In a soon-to-be published book, “Merchants of Truth,”
that casts a skeptical eye on the news business, Abramson defends the
Times in some ways but offers some harsh words for her successor, Dean
Baquet. And Abramson, who was the paper’s only female executive editor
until her firing, invoked Steve Bannon’s slam that in the Trump era the
mainstream media have become the “opposition party.”
“Though
Baquet said publicly he didn’t want the Times to be the opposition
party, his news pages were unmistakably anti-Trump,” Abramson writes,
adding that she believes the same is true of the Washington Post. “Some
headlines contained raw opinion, as did some of the stories that were
labeled as news analysis.”
What’s more, she says, citing legendary
20th century publisher Adolph Ochs, “the more anti-Trump the Times was
perceived to be, the more it was mistrusted for being biased. Ochs’s vow
to cover the news without fear or favor sounded like an impossible
promise in such a polarized environment.”
Abramson describes a
generational split at the Times, with younger staffers, many of them in
digital jobs, favoring an unrestrained assault on the presidency. “The
more ‘woke’ staff thought that urgent times called for urgent measures;
the dangers of Trump’s presidency obviated the old standards,” she
writes.
Trump claims he is keeping the “failing” Times in
business—an obvious exaggeration—but the former editor acknowledges a
“Trump bump” that saw digital subscriptions during his first six months
in office jump by 600,000, to more than 2 million.

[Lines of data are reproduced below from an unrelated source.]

(* ===== verification/MrpPdu.v ===== *)
(** Building MRP packets in [send_buf]: the parts of [lib_tsn/src/srp/avb_mrp.c]
    that know the packet format of [avb_mrp_pdu.h].  Offsets 0 to 13 of the
    buffer hold the Ethernet header, offset 14 the MRP header; a message has a
    header of 4 bytes, a vector attribute a header of 2, and both lists end with
    two zero bytes. *)
From S2P Require Import Prelude Bytes MiscTimer MrpTypes.
From stdpp Require Import base list list_numbers numbers.
From Stdlib Require Import ZArith Lia.
#[local] Open Scope Z_scope.

Definition AVB_SRP_ETHERTYPE : Z := 0x22ea.
Definition AVB_MVRP_ETHERTYPE : Z := 0x88f5.
Definition mvrp_dest_mac : list Z := [0x01; 0x80; 0xc2; 0x00; 0x00; 0x21].
Definition srp_dest_mac : list Z := [0x01; 0x80; 0xc2; 0x00; 0x00; 0xe].

Definition AVB_SRP_ATTRIBUTE_TYPE_TALKER_ADVERTISE : Z := 1.
Definition AVB_SRP_ATTRIBUTE_TYPE_TALKER_FAILED : Z := 2.
Definition AVB_SRP_ATTRIBUTE_TYPE_LISTENER : Z := 3.
Definition AVB_SRP_ATTRIBUTE_TYPE_DOMAIN : Z := 4.
Definition AVB_MMRP_MAC_VECTOR_ATTRIBUTE_TYPE : Z := 2.
Definition AVB_MVRP_VID_VECTOR_ATTRIBUTE_TYPE : Z := 1.

(** [FIRST_VALUE_LENGTHS]: the sizes of the structures of the pdu headers. *)
Definition first_value_lengths (t : mrp_attribute_type) : Z :=
  match t with
  | MSRP_TALKER_ADVERTISE => 25
  | MSRP_TALKER_FAILED => 34
  | MSRP_LISTENER => 8
  | MSRP_DOMAIN_VECTOR => 4
  | MMRP_MAC_VECTOR => 6
  | MVRP_VID_VECTOR => 2
  end.

(** [sizeof] of the headers and footers. *)
Definition sizeof_mrp_ethernet_hdr : Z := 14.
Definition sizeof_mrp_header : Z := 1.
Definition sizeof_mrp_msg_header : Z := 4.
Definition sizeof_mrp_vector_header : Z := 2.
Definition sizeof_mrp_footer : Z := 2.
Definition sizeof_mrp_msg_footer : Z := 2.

(** Where the first message of the packet under construction goes. *)
Definition first_msg : Z := sizeof_mrp_ethernet_hdr + sizeof_mrp_header.

Definition MAX_MRP_MSG_SIZE : Z :=
  sizeof_mrp_msg_header + first_value_lengths MSRP_TALKER_ADVERTISE + 1 + sizeof_mrp_msg_footer.

Definition configure_send_buffer (addr : list Z) (etype : Z) : SM unit :=
  let etype := s16 etype in
  _ ← wr_bytes 0 addr;
  _ ← wr 12 (Z.shiftr etype 8);
  _ ← wr 13 (Z.land etype 0xff);
  modify (upd_mrp (upd_current_etype (fun _ => etype))).

(** The length field of the message at [hdr] in [send_buf]. *)
Definition attribute_list_length (hdr : Z) : SM Z :=
  a ← rd (hdr + 2);
  b ← rd (hdr + 3);
  mret (Z.shiftl a 8 + b).

(** [msg < end && (msg[0] != 0 || msg[1] != 0)] *)
Definition more_messages (msg end' : Z) : SM bool :=
  if msg <? end' then
    a ← rd msg;
    if negb (a =? 0) then mret true
    else b ← rd (msg + 1); mret (negb (b =? 0))
  else mret false.

(** Every round of the loops over the messages of the buffer advances by at
    least two bytes. *)
Definition msg_fuel : nat := Z.to_nat MRP_SEND_BUFFER_SIZE.

Definition strip_attribute_list_length_fields : SM unit :=
  etype ← gets (fun w => current_etype (mrp w));
  if negb (etype =? AVB_SRP_ETHERTYPE) then
    end' ← get_send_ptr;
    end' ← loopM msg_fuel (fun '(msg, end') =>
      more ← more_messages msg end';
      if (more : bool) then
        len ← attribute_list_length msg;
        let next := msg + sizeof_mrp_msg_header + len in
        _ ← forM (seqZ (msg + 2) (end' - 2 - (msg + 2))) (fun c => b ← rd (c + 2); wr c b);
        mret (inl (next - 2, end' - 2))
      else mret (inr end')) (first_msg, end');
    set_send_ptr end'
  else skip.

Definition force_send (ifnum : Z) : SM unit :=
  ptr ← get_send_ptr;
  _ ← strip_attribute_list_length_fields;
  _ ← whenM (negb (ptr =? first_msg))
       (let end' := if ptr + 4 <? 64 then 64 else ptr + 4 in
        _ ← forM (seqZ ptr (end' - ptr)) (fun p => wr p 0);
        frame ← rd_bytes (Z.to_nat end') 0;
        emit (TxFrame frame ifnum));
  set_send_ptr first_msg.

Definition send (ifnum : Z) : SM unit :=
  p ← get_send_ptr;
  if MRP_SEND_BUFFER_SIZE <? p + MAX_MRP_MSG_SIZE + sizeof_mrp_footer
  then force_send ifnum else skip.

Definition makeTxEvent (e : mrp_event) (st : mrp_attribute_state) (leave_all : bool) : Z :=
  let firstEvent := 0 in
  match applicant_state st with
  | MRP_VP | MRP_AA | MRP_AP | MRP_QA | MRP_QP =>
      if leave_all && bool_decide (applicant_state st = MRP_VP) then
        match registrar_state st with
        | MRP_IN => MRP_ATTRIBUTE_EVENT_IN
        | _ => MRP_ATTRIBUTE_EVENT_MT
        end
      else if leave_all || negb (bool_decide (applicant_state st = MRP_QP)) then
        match registrar_state st with
        | MRP_IN => MRP_ATTRIBUTE_EVENT_JOININ
        | _ => MRP_ATTRIBUTE_EVENT_JOINMT
        end
      else firstEvent
  | MRP_VN | MRP_AN => MRP_ATTRIBUTE_EVENT_NEW
  | MRP_LA => MRP_ATTRIBUTE_EVENT_LV
  | MRP_LO =>
      match registrar_state st with
      | MRP_IN => MRP_ATTRIBUTE_EVENT_IN
      | _ => MRP_ATTRIBUTE_EVENT_MT
      end
  | _ => firstEvent
  end.

(** [None] is the result -1. *)
Definition decode_attr_type (etype atype : Z) : option mrp_attribute_type :=
  if etype =? AVB_SRP_ETHERTYPE then
    if atype =? AVB_SRP_ATTRIBUTE_TYPE_TALKER_ADVERTISE then Some MSRP_TALKER_ADVERTISE
    else if atype =? AVB_SRP_ATTRIBUTE_TYPE_TALKER_FAILED then Some MSRP_TALKER_FAILED
    else if atype =? AVB_SRP_ATTRIBUTE_TYPE_LISTENER then Some MSRP_LISTENER
    else if atype =? AVB_SRP_ATTRIBUTE_TYPE_DOMAIN then Some MSRP_DOMAIN_VECTOR
    else None
  else if etype =? AVB_MVRP_ETHERTYPE then
    if atype =? AVB_MVRP_VID_VECTOR_ATTRIBUTE_TYPE then Some MVRP_VID_VECTOR else None
  else None.

Definition encode_attr_type (attr : mrp_attribute_type) : Z :=
  match attr with
  | MSRP_TALKER_ADVERTISE => AVB_SRP_ATTRIBUTE_TYPE_TALKER_ADVERTISE
  | MSRP_TALKER_FAILED => AVB_SRP_ATTRIBUTE_TYPE_TALKER_FAILED
  | MSRP_LISTENER => AVB_SRP_ATTRIBUTE_TYPE_LISTENER
  | MSRP_DOMAIN_VECTOR => AVB_SRP_ATTRIBUTE_TYPE_DOMAIN
  | MMRP_MAC_VECTOR => AVB_MMRP_MAC_VECTOR_ATTRIBUTE_TYPE
  | MVRP_VID_VECTOR => AVB_MVRP_VID_VECTOR_ATTRIBUTE_TYPE
  end.

Definition has_fourpacked_events (attr : option mrp_attribute_type) : bool :=
  bool_decide (attr = Some MSRP_LISTENER).

(** [for (int j=0;j<k;j++) x = f(x);] *)
Definition repeat_z (k : Z) (f : Z -> Z) (x : Z) : Z := Nat.iter (Z.to_nat k) f x.

Definition encode_three_packed (event i vector : Z) : Z :=
  vector + repeat_z (2 - i) (fun event => event * 6) event.

Definition encode_four_packed (event i vector : Z) : Z :=
  vector + repeat_z (3 - i) (fun event => event * 4) event.

Definition decode_threepacked (vector i : Z) : Z :=
  Z.rem (repeat_z (2 - i) (fun vector => Z.quot vector 6) vector) 6.

Definition decode_fourpacked (vector i : Z) : Z :=
  Z.rem (repeat_z (3 - i) (fun vector => Z.quot vector 4) vector) 4.

(** [hton_16(hdr->AttributeListLength, len)] *)
Definition set_attribute_list_length (hdr len : Z) : SM unit := wr_bytes (hdr + 2) (hton_16 len).

(** What the two functions below share: a byte is inserted at [vector] for a
    new group of values, the length field is adjusted, and the end mark of the
    attribute list is written again. *)
Definition open_vector_byte (buf vector attr_list_length : Z) : SM unit :=
  p ← get_send_ptr;
  _ ← whenM (0 <? p - vector) (memmove (vector + 1) vector (Z.to_nat (p - vector)));
  _ ← set_send_ptr (p + 1);
  _ ← wr vector 0;
  let attr_list_length := attr_list_length + 1 in
  _ ← set_attribute_list_length buf attr_list_length;
  let endmark := buf + sizeof_mrp_msg_header + attr_list_length - 2 in
  _ ← wr endmark 0;
  wr (endmark + 1) 0.

Definition mrp_encode_three_packed_event (buf event : Z) (attr : mrp_attribute_type) : SM unit :=
  num_values ← rd (buf + sizeof_mrp_msg_header + 1);
  let first_value_length := first_value_lengths attr in
  let vector := buf + sizeof_mrp_msg_header + sizeof_mrp_vector_header + first_value_length
                + num_values / 3 in
  let shift_required := num_values mod 3 =? 0 in
  attr_list_length ← attribute_list_length buf;
  _ ← whenM shift_required (open_vector_byte buf vector attr_list_length);
  v ← rd vector;
  wr vector (encode_three_packed event (num_values mod 3) v).

Definition mrp_encode_four_packed_event (buf event : Z) (attr : mrp_attribute_type) : SM unit :=
  num_values ← rd (buf + sizeof_mrp_msg_header + 1);
  let first_value_length := first_value_lengths attr in
  let vector := buf + sizeof_mrp_msg_header + sizeof_mrp_vector_header + first_value_length
                + (num_values + 3) / 3 + num_values / 4 in
  let shift_required := num_values mod 4 =? 0 in
  attr_list_length ← attribute_list_length buf;
  _ ← whenM shift_required (open_vector_byte buf vector attr_list_length);
  v ← rd vector;
  wr vector (encode_four_packed event (num_values mod 4) v).

Definition create_empty_msg (attr : mrp_attribute_type) (leave_all : Z) : SM unit :=
  hdr ← get_send_ptr;
  let hdr_length := sizeof_mrp_msg_header in
  let vector_length := 0 in
  let first_value_length := first_value_lengths attr in
  let attr_list_length :=
    first_value_length + sizeof_mrp_vector_header + vector_length + sizeof_mrp_footer in
  let msg_length := hdr_length + attr_list_length in
  _ ← memset hdr 0 (Z.to_nat msg_length);
  _ ← wr hdr (encode_attr_type attr);
  _ ← wr (hdr + 1) first_value_length;
  _ ← set_attribute_list_length hdr attr_list_length;
  _ ← wr (hdr + sizeof_mrp_msg_header) (Z.shiftl leave_all 5);
  _ ← wr (hdr + sizeof_mrp_msg_header + 1) 0;
  set_send_ptr (hdr + msg_length).

(** * Packed events *)

(** Evaluates the closed trip counts and powers of the packing functions. *)
Ltac pack_norm :=
  unfold decode_threepacked, decode_fourpacked, encode_three_packed, encode_four_packed, repeat_z;
  repeat match goal with
  | |- context [Z.to_nat ?k] => let n := eval vm_compute in (Z.to_nat k) in change (Z.to_nat k) with n
  | |- context [?b ^ ?k] => let n := eval vm_compute in (b ^ k) in change (b ^ k) with n
  end; cbn [Nat.iter nat_rect].

Lemma decode_threepacked_eq v i :
  0 <= v -> 0 <= i <= 2 -> decode_threepacked v i = (v / 6 ^ (2 - i)) mod 6.
Proof.
  intros Hv Hi. assert (i = 0 \/ i = 1 \/ i = 2) as [->|[->| ->]] by lia; pack_norm;
    Z.to_euclidean_division_equations; lia.
Qed.

Lemma decode_fourpacked_eq v i :
  0 <= v -> 0 <= i <= 3 -> decode_fourpacked v i = (v / 4 ^ (3 - i)) mod 4.
Proof.
  intros Hv Hi. assert (i = 0 \/ i = 1 \/ i = 2 \/ i = 3) as [->|[->|[->| ->]]] by lia; pack_norm;
    Z.to_euclidean_division_equations; lia.
Qed.

Lemma encode_three_packed_eq e i v :
  0 <= i <= 2 -> encode_three_packed e i v = v + e * 6 ^ (2 - i).
Proof.
  intros Hi. assert (i = 0 \/ i = 1 \/ i = 2) as [->|[->| ->]] by lia; pack_norm; lia.
Qed.

Lemma encode_four_packed_eq e i v :
  0 <= i <= 3 -> encode_four_packed e i v = v + e * 4 ^ (3 - i).
Proof.
  intros Hi. assert (i = 0 \/ i = 1 \/ i = 2 \/ i = 3) as [->|[->|[->| ->]]] by lia; pack_norm; lia.
Qed.

(** A vector byte built value by value, as the message encoders do. *)
Definition pack3 (es : list Z) : Z :=
  (foldl (fun '(i, v) e => (i + 1, encode_three_packed e i v)) (0, 0) es).2.
Definition pack4 (es : list Z) : Z :=
  (foldl (fun '(i, v) e => (i + 1, encode_four_packed e i v)) (0, 0) es).2.

(** Up to three events packed into a byte one after the other decode to
    themselves, and the byte is never in the range (above 0xD7) that the receiver
    rejects; conversely each byte the receiver accepts is the packing of the
    three events it decodes to. *)
Theorem three_packed_roundtrip (es : list Z) (v : Z) :
  Forall (fun e => 0 <= e < 6) es -> (length es <= 3)%nat -> 0 <= v <= 0xD7 ->
  0 <= pack3 es <= 0xD7 /\
  (forall (i : nat) e, es !! i = Some e -> decode_threepacked (pack3 es) (Z.of_nat i) = e) /\
  pack3 [decode_threepacked v 0; decode_threepacked v 1; decode_threepacked v 2] = v.
Proof.
  intros Hes Hlen Hv.
  assert (0 <= pack3 es <= 0xD7 /\
    forall (i : nat) e, es !! i = Some e -> (pack3 es / 6 ^ (2 - Z.of_nat i)) mod 6 = e /\
      0 <= Z.of_nat i <= 2) as [Hb Hd].
  { destruct es as [|a [|b [|c [|]]]]; cbn in Hlen; try lia;
      repeat match goal with H : Forall _ (_ :: _) |- _ => inv H end;
      unfold pack3; cbn [foldl snd];
      rewrite ?encode_three_packed_eq by lia; (split; [cbn; lia|]);
      intros [|[|[|i]]] e He; cbn in He; simplify_eq;
      (split; [|lia]); cbn; Z.to_euclidean_division_equations; lia. }
  split_and!; [lia|lia|..].
  - intros i e Hi. destruct (Hd i e Hi). by rewrite decode_threepacked_eq by lia.
  - unfold pack3. cbn [foldl snd].
    rewrite !encode_three_packed_eq, !decode_threepacked_eq by lia. pack_norm.
    Z.to_euclidean_division_equations; lia.
Qed.

Lemma three_packed_roundtrip_witness :
  Forall (fun e => 0 <= e < 6) [5; 0; 3] /\
  decode_threepacked (pack3 [5; 0; 3]) 0 = 5 /\ decode_threepacked (pack3 [5; 0; 3]) 2 = 3 /\
  pack3 [decode_threepacked 200 0; decode_threepacked 200 1; decode_threepacked 200 2] = 200.
Proof.
  assert (Forall (fun e => 0 <= e < 6) [5; 0; 3]) as H
    by (repeat (apply Forall_cons_2; [lia|]); apply Forall_nil_2).
  destruct (three_packed_roundtrip [5; 0; 3] 200 H ltac:(cbn; lia) ltac:(lia)) as (_ & Hd & Hv).
  exact (conj H (conj (Hd 0%nat 5 eq_refl) (conj (Hd 2%nat 3 eq_refl) Hv))).
Defined.

(** up to four four-packed parameters packed into a byte decode to
    themselves, and each byte is the packing of the four parameters it decodes
    to. *)
Theorem four_packed_roundtrip (es : list Z) (v : Z) :
  Forall (fun e => 0 <= e < 4) es -> (length es <= 4)%nat -> byte_ok v ->
  byte_ok (pack4 es) /\
  (forall (i : nat) e, es !! i = Some e -> decode_fourpacked (pack4 es) (Z.of_nat i) = e) /\
  pack4 [decode_fourpacked v 0; decode_fourpacked v 1; decode_fourpacked v 2; decode_fourpacked v 3]
  = v.
Proof.
  unfold byte_ok. intros Hes Hlen Hv.
  assert (0 <= pack4 es < 256 /\
    forall (i : nat) e, es !! i = Some e -> (pack4 es / 4 ^ (3 - Z.of_nat i)) mod 4 = e /\
      0 <= Z.of_nat i <= 3) as [Hb Hd].
  { destruct es as [|a [|b [|c [|d [|]]]]]; cbn in Hlen; try lia;
      repeat match goal with H : Forall _ (_ :: _) |- _ => inv H end;
      unfold pack4; cbn [foldl snd];
      rewrite ?encode_four_packed_eq by lia; (split; [cbn; lia|]);
      intros [|[|[|[|i]]]] e He; cbn in He; simplify_eq;
      (split; [|lia]); cbn; Z.to_euclidean_division_equations; lia. }
  split_and!; [lia|lia|..].
  - intros i e Hi. destruct (Hd i e Hi). by rewrite decode_fourpacked_eq by lia.
  - unfold pack4. cbn [foldl snd].
    rewrite !encode_four_packed_eq, !decode_fourpacked_eq by lia. pack_norm.
    Z.to_euclidean_division_equations; lia.
Qed.

Lemma four_packed_roundtrip_witness :
  Forall (fun e => 0 <= e < 4) [2; 0; 3; 1] /\
  decode_fourpacked (pack4 [2; 0; 3; 1]) 0 = 2 /\ decode_fourpacked (pack4 [2; 0; 3; 1]) 3 = 1 /\
  pack4 [decode_fourpacked 77 0; decode_fourpacked 77 1; decode_fourpacked 77 2;
         decode_fourpacked 77 3] = 77.
Proof.
  assert (Forall (fun e => 0 <= e < 4) [2; 0; 3; 1]) as H
    by (repeat (apply Forall_cons_2; [lia|]); apply Forall_nil_2).
  destruct (four_packed_roundtrip [2; 0; 3; 1] 77 H ltac:(cbn; lia) ltac:(unfold byte_ok; lia))
    as (_ & Hd & Hv).
  exact (conj H (conj (Hd 0%nat 2 eq_refl) (conj (Hd 3%nat 1 eq_refl) Hv))).
Defined.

Former executive editor of the New York Times Jill Abramson.
Dean
Baquet 2019 New York Times Editor
“Given its mostly liberal audience, there was an
implicit financial reward for the Times in running lots of Trump
stories, almost all of them negative: they drove big traffic numbers
and, despite the blip of cancellations after the election, inflated
subscription orders to levels no one anticipated.”
The Times has
long faced accusations of liberal bias, even before Trump got into
politics and became its harshest critic. But Abramson’s words carry
special weight because she is also a former Times Washington bureau
chief and Wall Street Journal correspondent specializing in
investigative reporting.
Baquet has said that Trump’s attacks on
the press are “out of control” and that it is important to use the word
“lie” when the president tells a clear untruth.
In “Merchants of
Truth: The Business of News and the Fight for Facts,” Abramson praised
as “brave and right” Baquet’s decision to run this headline when Trump
abandoned his birtherism attacks on Barack Obama: “Trump Gives Up a Lie
But Refuses to Repent.”
Abramson, who had her share of clashes
with Baquet when he was her managing editor, sheds light on a 2016
episode when Baquet held off on publishing a story that would have
linked the Trump campaign with Russian attempts to influence the
election.
Liz Spayd, then the Times public editor, wrote that the
paper, which concluded that more evidence was needed, appeared “too
timid” in not running the piece, produced by a team that included
reporter Eric Lichtblau.
Baquet “seethed” at this scolding, Abramson says, and emailed Lichtblau: “I hope your colleagues rip you a new a*****e.”
Baquet
wrote that “the most disturbing thing” about Spayd’s column “was that
there was information in it that came from very confidential, really
difficult conversations we had about whether or not to publish the back
channel information. I guess I’m disappointed that this ended up in
print.
“It is hard for a journalist to complain when confidential
information goes public. That’s what we do for a living, after all. But
I’ll admit that you may find me less than open, less willing to invite
debate, the next time we have a hard decision to make.”
Lichtblau
soon left the Times for CNN, where he was one of three journalists fired
when the network retracted and apologized for a story making
uncorroborated accusations against Trump confidante Anthony Scaramucci.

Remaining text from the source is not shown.